Multiple, Aristotelian causality can help to explain history. Here I consider the example of the Dutch United East India Company in the 16t/17th century.

It all began when for some unknown reason the herring shifted their spawning grounds from the Baltic to the North Sea, which borders Holland. That left an unsatisfied demand for herring in the Baltic, as a commercial opportunity. This is an example of Aristotle’s conditional cause. Entrepreneurs (the efficient cause) jumped at this opportunity, for the sake of profit (the final cause). The herring provided the material cause.

 In triangular trade, herring caught in the North Sea could in the Baltic be traded for wood and grain, which could be shipped to Portugal and Spain to be traded for wine and spices that the Portuguese brought from the East. The Dutch had the advantage that their harbours thawed earlier, in the extreme cold of that epoch, called ‘the little ice age’, than those in the Baltic, which allowed them to go to the Baltic, arriving when the harbours thawed there, go to Portugal and return just before the harbours at home froze again, while for Baltic traders departure would be later and return would have to be earlier, precluding the round trip in a single season. That fluke of geography was another conditional cause. 
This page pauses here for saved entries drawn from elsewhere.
(** One item is the encoding of a non-empty prefix of what is left. *)
Lemma next_wp s b l : wf_set s -> bytes (b :: l) ->
  exists p r, p <> [] /\ b :: l = p ++ r /\ PercentEncode_next (mkEnc (b :: l) s) = Some (Some (enc s p), mkEnc r s) /\
    (encoded s b = false -> enc s p = p /\ Forall (fun b => encoded s b = false) p /\
       match r with c :: _ => encoded s c = true | [] => True end).
Proof.
  intros Hs Hl. apply Forall_cons_iff in Hl as [Hb Hl]. unfold PercentEncode_next. simpl.
  rewrite should_encode by done. simpl. destruct (encoded s b) eqn:E.
  - exists [b], l. split_and!; try done. rewrite enc_cons. unfold enc_byte. by rewrite percent_encode_byte_eq, E.
  - rewrite first_to_encode_eq by done. simpl. destruct (position (encoded s) l) as [k|] eqn:Hp; simpl.
    + destruct (position_take _ _ _ Hp) as [Hk Hf]. exists (b :: take k l), (drop k l).
      assert (Hplain : Forall (fun b => encoded s b = false) (b :: take k l)) by by constructor.
      split_and!; [done|by simpl; rewrite take_drop| |].
      * rewrite enc_plain by done. unfold slice. rewrite decide_True by (simpl; lia). done.
      * intros _. split_and!; [by apply enc_plain|done|].
        clear -Hp. revert k Hp. induction l as [|x l IH]; intros k; simpl; [done|]. destruct (encoded s x) eqn:E; [by intros [= <-]|].
        destruct (position _ l); [|done]. intros [= <-]. by apply IH.
    + apply position_none in Hp. assert (Hplain : Forall (fun b => encoded s b = false) (b :: l)) by by constructor.
      exists (b :: l), []. rewrite enc_plain, app_nil_r by done. split_and!; try done.
Qed.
Several innovations were required. One was the curing of herring to preserve it for the voyage. Another was the issue of shares to spread risks across multiple sailings. These are examples of the formal cause: how things are done.

Trade from Holland, from the North sea, had to compete with the Hanze cartel, entrenched since the 14th century, of cities along the river Ijsel in the East of what now is the Netherlands together with traders in the Baltic. This was another conditional cause.

The Hanze cartel controlled inland transport to the Baltic, as well as the sea passage around the North of Denmark. They exacted toll in proportion to the deck surface of passing ships. This provided an incentive for the Dutch to build ships with a narrow deck in combination with a spacious hold, which led to the innovation of the ‘Flute’ ship. The design and the wood technologies involved were derived from the technology of building dikes and sawing wood in windmills. That is all part of the formal cause.

The triangular trade was so profitable, to both the Dutch and the Spanish and Portuguese, that it was kept up even during the eighty-years war of rebellion of the protestant Dutch against the Catholic Spanish who then ruled the Netherlands.

Portuguese trade with the East started to fail due to internal political failure and strife. That provided an incentive for Holland to find a route of its own to the East. They first tried to go along the North, but the attempt stranded on polar ice, in Nova Zembla. Then they went south and found their way around the Cape of Good Hope in South Africa, where they built settlements for replenishment of stocks. That led to the development of the Dutch-speaking South-African community of the ‘Boers’ (Dutch for ‘farmers’). Coming around the Cape to seek access to the East, the Dutch were first shipwrecked on the wild Australian West Coast, and subsequently chanced upon the isles of what now is Indonesia, where they settled trading posts and from there developed a colony.

In sum, the development was a largely coincidental confluence of opportunity, geographical location, and obstacles to be overcome (conditional cause), the supply of herring (material cause), entrepreneurship (efficient cause), in the profit seeking of an emerging protestant society (final cause), and technology and innovation (formal cause).